→ Task goal
Only the lines below starting at the one containing "Proof. unfold same_unit. rewrite" and ending at the one containing "c b q1 /\ same_unit r1 q1) /\" belong in the answer, each copied exactly.

→ Given information
Content starts

(* ===== verification/TranslationUnit.v ===== *)
(** * The translation unit and its analysis cache

    [RamTranslationUnit] (ram/TranslationUnit.h, not under [src/]; modelled
    from the spec, section 3): the RAM program together with a cache of
    analyses keyed by analysis name.  [getAnalysis] computes an analysis
    on first use and memoises it; [invalidateAnalyses] clears the cache,
    which the base [apply] does whenever a pass reports a change.  The
    invariant [coherent] says every cached analysis is the one the current
    program would produce. *)

From S2P Require Import Prelude.

Section TranslationUnit.
Context {Prog Analysis : Type}.

Record TranslationUnit := mkTranslationUnit {
  program : Prog;
  analyses : gmap string Analysis
}.

(** [RamTranslationUnit::invalidateAnalyses]: [analyses.clear()]. *)
Definition invalidateAnalyses (tu : TranslationUnit) : TranslationUnit :=
  mkTranslationUnit (program tu) ∅.

(** Replace the program (what a rewrite pass does). *)
Definition setProgram (tu : TranslationUnit) (p : Prog) : TranslationUnit :=
  mkTranslationUnit p (analyses tu).

(** The analyses, as functions of the program. *)
Context (analyse : string -> Prog -> Analysis).

(** [RamTranslationUnit::getAnalysis]: look the analysis up in the cache,
    computing and inserting it when it is missing. *)
Definition getAnalysis (name : string) : St TranslationUnit Analysis :=
  fun tu =>
    match analyses tu !! name with
    | Some a => Done (a, tu)
    | None =>
        let a := analyse name (program tu) in
        Done (a, mkTranslationUnit (program tu) (<[name := a]> (analyses tu)))
    end.

(** Cache coherence: every cached analysis agrees with the program. *)
Definition coherent (tu : TranslationUnit) : Prop :=
  map_Forall (fun name a => a = analyse name (program tu)) (analyses tu).

#[global] Instance coherent_dec
  `{EqDecision Analysis} (tu : TranslationUnit) : Decision (coherent tu).
Proof. unfold coherent. apply _. Defined.

(** ** Properties *)

Lemma invalidateAnalyses_coherent tu : coherent (invalidateAnalyses tu).
Proof. apply map_Forall_empty. Qed.

Lemma invalidateAnalyses_program tu : program (invalidateAnalyses tu) = program tu.
Proof. reflexivity. Qed.

(** [getAnalysis] always answers, never changes the program, keeps the
    cache coherent and, on a coherent unit, returns the analysis of the
    current program. *)
Lemma getAnalysis_correct name tu :
  coherent tu ->
  exists tu', getAnalysis name tu = Done (analyse name (program tu), tu') /\
              program tu' = program tu /\ coherent tu' /\
              analyses tu' !! name = Some (analyse name (program tu)).
Proof.
  unfold getAnalysis, coherent. intros Hc.
  destruct (analyses tu !! name) as [a|] eqn:E.
  - exists tu. rewrite (Hc _ _ E). split_and!; auto.
    by rewrite <- (Hc _ _ E).
  - eexists. split_and!; [reflexivity | reflexivity | |].
    + apply map_Forall_insert_2; [done | exact Hc].
    + apply lookup_insert_eq.
Qed.

Lemma getAnalysis_program name tu a tu' :
  getAnalysis name tu = Done (a, tu') -> program tu' = program tu.
Proof.
  unfold getAnalysis. destruct (analyses tu !! name); intros [= <- <-]; done.
Qed.

(** Memoisation round trip: once [getAnalysis] has answered [a],
    asking again for the same analysis answers [a] from the cache and
    leaves the unit as it is (insert, then lookup). *)
Theorem getAnalysis_memo name tu a tu' :
  getAnalysis name tu = Done (a, tu') -> getAnalysis name tu' = Done (a, tu').
Proof.
  unfold getAnalysis. destruct (analyses tu !! name) as [a0|] eqn:E; intros [= <- <-].
  - by rewrite E.
  - simpl. by rewrite lookup_insert_eq.
Qed.
End TranslationUnit.

Arguments TranslationUnit : clear implicits.
#[export] Hint Resolve invalidateAnalyses_coherent : pass.
(* ===== verification/PipelineEquiv.v ===== *)
(** * Equivalence of pipelines up to the trace

    Two runs are [same_unit] when they leave the same translation unit
    (program and analysis cache); their traces may differ.  Two pipelines
    are equivalent ([pass_equiv]) when from every state each terminating
    run of one is matched by a run of the other with the same flag and
    the same unit.  The big-step semantics does not look at the trace
    ([exec_same_unit_all]); with it, nested sequences flatten, and a
    sequence of one element is that element. *)

From S2P Require Import Prelude TranslationUnit Transformer Sequence Loop Pipeline.

Section PipelineEquiv.
Context {Prog Analysis : Type}.

Abbreviation TU := (TranslationUnit Prog Analysis).
Abbreviation RunS := (Run Prog Analysis).
Abbreviation RamTransformer := (RamTransformer Prog Analysis).

Definition same_unit (r1 r2 : RunS) : Prop := run_tu r1 = run_tu r2.

#[global] Instance same_unit_equivalence : Equivalence same_unit.
Proof. unfold same_unit. split; repeat intro; congruence. Qed.

(** [simulates t1 t2]: every terminating run of the interpreter on [t1]
    is matched by one on [t2] from the same state, with the same flag and
    the same unit, for some fuel. *)
Definition simulates (t1 t2 : RamTransformer) : Prop :=
  forall n r b r1, apply n t1 r = Done (b, r1) ->
  exists m r2, apply m t2 r = Done (b, r2) /\ same_unit r1 r2.

Definition pass_equiv (t1 t2 : RamTransformer) : Prop :=
  simulates t1 t2 /\ simulates t2 t1.

(** The same, on the big-step semantics. *)
Definition exec_simulates (t1 t2 : RamTransformer) : Prop :=
  forall r b r1, exec t1 r b r1 -> exists r2, exec t2 r b r2 /\ same_unit r1 r2.

Lemma simulates_exec (t1 t2 : RamTransformer) : simulates t1 t2 <-> exec_simulates t1 t2.
Proof.
  split.
  - intros Hs r b r1 (n & Hn)%exec_apply. destruct (Hs _ _ _ _ Hn) as (m & r2 & Hm & E).
    exists r2. split; [by apply (apply_exec m) | done].
  - intros Hs n r b r1 Hn. destruct (Hs _ _ _ (apply_exec n _ _ _ _ Hn)) as (r2 & H2 & E).
    destruct (exec_apply _ _ _ _ H2) as (m & Hm). by exists m, r2.
Qed.

Lemma pass_equiv_exec (t1 t2 : RamTransformer) :
  pass_equiv t1 t2 <-> exec_simulates t1 t2 /\ exec_simulates t2 t1.
Proof. unfold pass_equiv. by rewrite !simulates_exec. Qed.

#[global] Instance exec_simulates_preorder : PreOrder exec_simulates.
Proof.
  split.
  - intros t r b r1 H. by exists r1.
  - intros t1 t2 t3 H12 H23 r b r1 (r2 & H2 & E12)%H12.
    destruct (H23 _ _ _ H2) as (r3 & H3 & E23). exists r3. split; [done | by rewrite E12].
Qed.

#[global] Instance pass_equiv_equivalence : Equivalence pass_equiv.
Proof.
  split.
  - intros t. apply pass_equiv_exec. split; reflexivity.
  - intros t1 t2 [H1 H2]. by split.
  - intros t1 t2 t3 [H12 H21]%pass_equiv_exec [H23 H32]%pass_equiv_exec.
    apply pass_equiv_exec. split; etransitivity; eauto.
Qed.

Lemma after_apply_same_unit name name' b r q :
  same_unit r q -> same_unit (after_apply name b r) (after_apply name' b q).
Proof. unfold same_unit. rewrite !run_tu_after_apply. by intros ->. Qed.

(** The semantics reads only the translation unit, never the trace. *)
Lemma exec_same_unit_all :
  (forall t r b r1, exec t r b r1 -> forall q, same_unit r q ->
     exists q1, exec t q b q1 /\ same_unit r1 q1) /\
  (forall ts r c b r1, exec_seq ts r c b r1 -> forall q, same_unit r q ->
     exists q1, exec_seq ts q c b q1 /\ same_unit r1 q1) /\
  (forall body r ctr ctr' r1, exec_iter body r ctr ctr' r1 -> forall q, same_unit r q ->
     exists q1, exec_iter body q ctr ctr' q1 /\ same_unit r1 q1).
Proof.
  apply exec_mutind.
  - intros name f r b r1 E q Hq. apply leaf_transform_Done in E as [E _].
    exists (after_apply name b (mkRun (run_tu r1) (run_log q))). split.
    + constructor. apply leaf_transform_Done. rewrite <- Hq. by split.
    + by apply after_apply_same_unit.
  - intros ts r b r1 _ IH q Hq. destruct (IH q Hq) as (q1 & H & E).
    eexists. split; [by constructor | by apply after_apply_same_unit].
  - intros body r ctr r1 _ IH q Hq. destruct (IH q Hq) as (q1 & H & E).
    eexists. split; [by constructor | by apply after_apply_same_unit].
  - intros r c q Hq. exists q. split; [constructor | done].
  - intros t ts r c b r1 b' r2 _ IH1 _ IH2 q Hq.
    destruct (IH1 q Hq) as (q1 & H1 & E1). destruct (IH2 q1 E1) as (q2 & H2 & E2).
    exists q2. split; [econstructor; eauto | done].
  - intros body r r1 ctr _ IH q Hq. destruct (IH q Hq) as (q1 & H & E).
    exists q1. split; [by constructor | done].
  - intros body r r1 ctr ctr' r2 _ IH1 _ IH2 q Hq.
    destruct (IH1 q Hq) as (q1 & H1 & E1). destruct (IH2 q1 E1) as (q2 & H2 & E2).
    exists q2. split; [econstructor; eauto | done].
Qed.

Lemma exec_seq_same_unit ts r c b r1 q :
  exec_seq ts r c b r1 -> same_unit r q -> exists q1, exec_seq ts q c b q1 /\ same_unit r1 q1.
Proof. intros H. by apply exec_same_unit_all. Qed.

(** The flag a non-empty sequence starts from is overwritten. *)
Lemma exec_seq_flag (ts : list (option RamTransformer)) (r : RunS) c c' b r' :
  ts <> [] -> exec_seq ts r c b r' -> exec_seq ts r c' b r'.
Proof. intros Hne H. inversion H; subst; [done | econstructor; eauto]. Qed.

(** A run that reports a change has already cleared the cache. *)
Lemma exec_after_unit t r b r' name :
  exec t r b r' -> same_unit (after_apply name b r') r'.
Proof.
  unfold same_unit. intros H. rewrite run_tu_after_apply.
  inversion H; subst; rewrite run_tu_after_apply;
    [destruct b | destruct b | destruct (ctr >? 0)%Z]; reflexivity.
Qed.

Lemma exec_seq_after_unit ts r c b r' name :
  exec_seq ts r c b r' -> (ts = [] -> c = false) -> same_unit (after_apply name b r') r'.
Proof.
  induction 1 as [r c|t ts r c b r1 b' r2 Ht Hs IH]; intros Hc.
  - by rewrite (Hc eq_refl).
  - destruct ts as [|p ts].
    + inversion Hs; subst. by apply (exec_after_unit t r).
    + by apply IH.
Qed.

Lemma exec_sequence_intro (ts : list (option RamTransformer)) r b r1 r2 :
  exec_seq ts r false b r1 -> same_unit r1 r2 ->
  exists q, exec (TSequence ts) r b q /\ same_unit (after_apply RamTransformerSequence.getName b r2) q.
Proof. intros H E. eexists. split; [by constructor |]. by apply after_apply_same_unit. Qed.

(** Nested sequence to flat sequence. *)
Lemma flatten_simulates (ts1 ts2 ts3 : list (option RamTransformer)) :
  ts2 <> [] \/ ts3 <> [] ->
  exec_simulates (TSequence (ts1 ++ Some (TSequence ts2) :: ts3)) (TSequence (ts1 ++ ts2 ++ ts3)).
Proof.
  intros Hne r b R (R1 & H & ->)%exec_sequence_inv.
  apply exec_seq_app in H as (c & rm & H1 & H).
  apply exec_seq_cons_inv in H as (bN & rn & HN & H3).
  apply exec_sequence_inv in HN as (rq & H2 & ->).
  destruct (exec_seq_same_unit _ _ _ _ _ rq H3) as (Q1 & H3' & E).
  { by apply (exec_seq_after_unit ts2 rm false). }
  destruct (exec_sequence_intro (ts1 ++ ts2 ++ ts3) r b Q1 R1) as (q & Hq & Eq);
    [| by symmetry | exists q; split; [done | by rewrite <- Eq; apply after_apply_same_unit]].
  apply exec_seq_app. exists c, rm. split; [done |]. apply exec_seq_app.
  destruct ts2 as [|p ts2].
  - apply exec_seq_nil_inv in H2 as [-> ->]. exists c, rm. split; [constructor |].
    apply (exec_seq_flag _ _ false); [by destruct Hne | done].
  - exists bN, rq. split; [by apply (exec_seq_flag _ _ false) | done].
Qed.

(** Flat sequence to nested sequence. *)
Lemma unflatten_simulates (ts1 ts2 ts3 : list (option RamTransformer)) :
  ts2 <> [] \/ ts3 <> [] ->
  exec_simulates (TSequence (ts1 ++ ts2 ++ ts3)) (TSequence (ts1 ++ Some (TSequence ts2) :: ts3)).
Proof.
  intros Hne r b R (R1 & H & ->)%exec_sequence_inv.
  apply exec_seq_app in H as (c & rm & H1 & H).
  apply exec_seq_app in H as (bN & rq & H2 & H3).
  assert (exists bN' rq', exec_seq ts2 rm false bN' rq' /\ exec_seq ts3 rq' bN' b R1)
    as (bN' & rq' & H2' & H3').
  { destruct ts2 as [|p ts2].
    - apply exec_seq_nil_inv in H2 as [-> ->]. exists false, rm. split; [constructor |].
      apply (exec_seq_flag _ _ c); [by destruct Hne | done].
    - exists bN, rq. split; [by apply (exec_seq_flag _ _ c) | done]. }
  destruct (exec_seq_same_unit _ _ _ _ _ (after_apply RamTransformerSequence.getName bN' rq') H3') as (Q1 & H4 & E).
  { symmetry. by apply (exec_seq_after_unit ts2 rm false). }
  destruct (exec_sequence_intro (ts1 ++ Some (TSequence ts2) :: ts3) r b Q1 R1) as (q & Hq & Eq);
    [| by symmetry | exists q; split; [done | by rewrite <- Eq; apply after_apply_same_unit]].
  apply exec_seq_app. exists c, rm. split; [done |].
  econstructor; [by constructor | done].
Qed.


(** A simulation may start from any state with the same unit. *)
Lemma simulates_from (t1 t2 : RamTransformer) r b r1 q :
  exec_simulates t1 t2 -> exec t1 r b r1 -> same_unit r q ->
  exists q1, exec t2 q b q1 /\ same_unit r1 q1.
Proof.
  intros Hs H E. destruct (proj1 exec_same_unit_all _ _ _ _ H q E) as (q' & H' & E').
  destruct (Hs _ _ _ H') as (q1 & H1 & E1). exists q1. split; [done | by rewrite E'].
Qed.

Lemma iter_simulates (t1 t2 : RamTransformer) r ctr ctr' r1 q :
  exec_simulates t1 t2 -> exec_iter t1 r ctr ctr' r1 -> same_unit r q ->
  exists q1, exec_iter t2 q ctr ctr' q1 /\ same_unit r1 q1.
Proof.
  intros Hs H. revert q. induction H as [body r r1 ctr H|body r r1 ctr ctr' r2 H _ IH]; intros q E.
  - destruct (simulates_from _ _ _ _ _ _ Hs H E) as (q1 & H1 & E1).
    exists q1. split; [by constructor | done].
  - destruct (simulates_from _ _ _ _ _ _ Hs H E) as (q1 & H1 & E1).
    destruct (IH Hs _ E1) as (q2 & H2 & E2). exists q2. split; [econstructor; eauto | done].
Qed.

Lemma seq_simulates (ts1 ts2 : list RamTransformer) r c b r1 q :
  Forall2 exec_simulates ts1 ts2 -> exec_seq (map Some ts1) r c b r1 -> same_unit r q ->
  exists q1, exec_seq (map Some ts2) q c b q1 /\ same_unit r1 q1.
Proof.
  intros Hs. revert r c q. induction Hs as [|t1 t2 ts1 ts2 H12 _ IH]; intros r c q H E; simpl in *.
  - apply exec_seq_nil_inv in H as [-> ->]. exists q. split; [constructor | done].
  - apply exec_seq_cons_inv in H as (b1 & rm & H1 & H).
    destruct (simulates_from _ _ _ _ _ _ H12 H1 E) as (qm & Hm & Em).
    destruct (IH _ _ _ H Em) as (q1 & Hq & E1). exists q1. split; [econstructor; eauto | done].
Qed.

(** C21: a sequence nested inside another is equivalent to splicing its
    elements in place, provided the nested sequence is non-empty or is
    followed by something: an empty nested sequence at the end resets the
    flag to [false] (see [Scenarios.Flatten]). *)
Theorem sequence_flatten (ts1 ts2 ts3 : list (option RamTransformer)) :
  ts2 <> [] \/ ts3 <> [] ->
  pass_equiv (TSequence (ts1 ++ Some (TSequence ts2) :: ts3)) (TSequence (ts1 ++ ts2 ++ ts3)).
Proof.
  intros Hne. apply pass_equiv_exec.
  split; [by apply flatten_simulates | by apply unflatten_simulates].
Qed.

(** A sequence of one transformer is equivalent to that transformer;
    the wrapper only adds its own trace entry. *)
Theorem sequence_singleton (t : RamTransformer) :
  pass_equiv (TSequence [Some t]) t.
Proof.
  apply pass_equiv_exec. split.
  - intros r b R (R1 & H & ->)%exec_sequence_inv.
    apply exec_seq_cons_inv in H as (b1 & r1 & Ht & [-> ->]%exec_seq_nil_inv).
    exists r1. split; [done | by apply (exec_after_unit t r)].
  - intros r b r1 Ht. exists (after_apply RamTransformerSequence.getName b r1). split.
    + constructor. econstructor; [exact Ht | constructor].
    + symmetry. by apply (exec_after_unit t r).
Qed.

(** The loop is a congruence for pass equivalence: looping
    equivalent bodies gives equivalent loops. *)
Theorem loop_congruence (t1 t2 : RamTransformer) :
  pass_equiv t1 t2 -> pass_equiv (TLoop (Some t1)) (TLoop (Some t2)).
Proof.
  assert (forall u1 u2 : RamTransformer, exec_simulates u1 u2 ->
            exec_simulates (TLoop (Some u1)) (TLoop (Some u2))) as Hloop.
  { intros u1 u2 Hs r b R H. inversion H as [| |? ? ctr r1 H3]; subst.
    destruct (iter_simulates _ _ _ _ _ _ r Hs H3) as (q1 & Hq & E); [done |].
    eexists. split; [by constructor | by apply after_apply_same_unit]. }
  rewrite !pass_equiv_exec. intros [H12 H21]. split; by apply Hloop.
Qed.

(** The sequence is a congruence for pass equivalence: replacing
    each element by an equivalent one gives an equivalent sequence. *)
Theorem sequence_congruence (ts1 ts2 : list RamTransformer) :
  Forall2 pass_equiv ts1 ts2 ->
  pass_equiv (TSequence (map Some ts1)) (TSequence (map Some ts2)).
Proof.
  intros H. apply pass_equiv_exec.
  apply (Forall2_impl pass_equiv (fun t1 t2 => exec_simulates t1 t2 /\ exec_simulates t2 t1)) in H;
    [| intros ? ? ?; by apply pass_equiv_exec].
  split; intros r b R (R1 & Hs & ->)%exec_sequence_inv.
  - destruct (seq_simulates ts1 ts2 r false b R1 r) as (q1 & Hq & E); [| done | done |].
    { eapply Forall2_impl; [exact H | by intros ? ? []]. }
    eexists. split; [by constructor | by apply after_apply_same_unit].
  - destruct (seq_simulates ts2 ts1 r false b R1 r) as (q1 & Hq & E); [| done | done |].
    { apply Forall2_flip. eapply Forall2_impl; [exact H | by intros ? ? []]. }
    eexists. split; [by constructor | by apply after_apply_same_unit].
Qed.
End PipelineEquiv.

Content ends

→ Expected answer
Proof. unfold same_unit. rewrite !run_tu_after_apply. by intros ->. Qed.

(** The semantics reads only the translation unit, never the trace. *)
Lemma exec_same_unit_all :
  (forall t r b r1, exec t r b r1 -> forall q, same_unit r q ->
     exists q1, exec t q b q1 /\ same_unit r1 q1) /\
  (forall ts r c b r1, exec_seq ts r c b r1 -> forall q, same_unit r q ->
     exists q1, exec_seq ts q c b q1 /\ same_unit r1 q1) /\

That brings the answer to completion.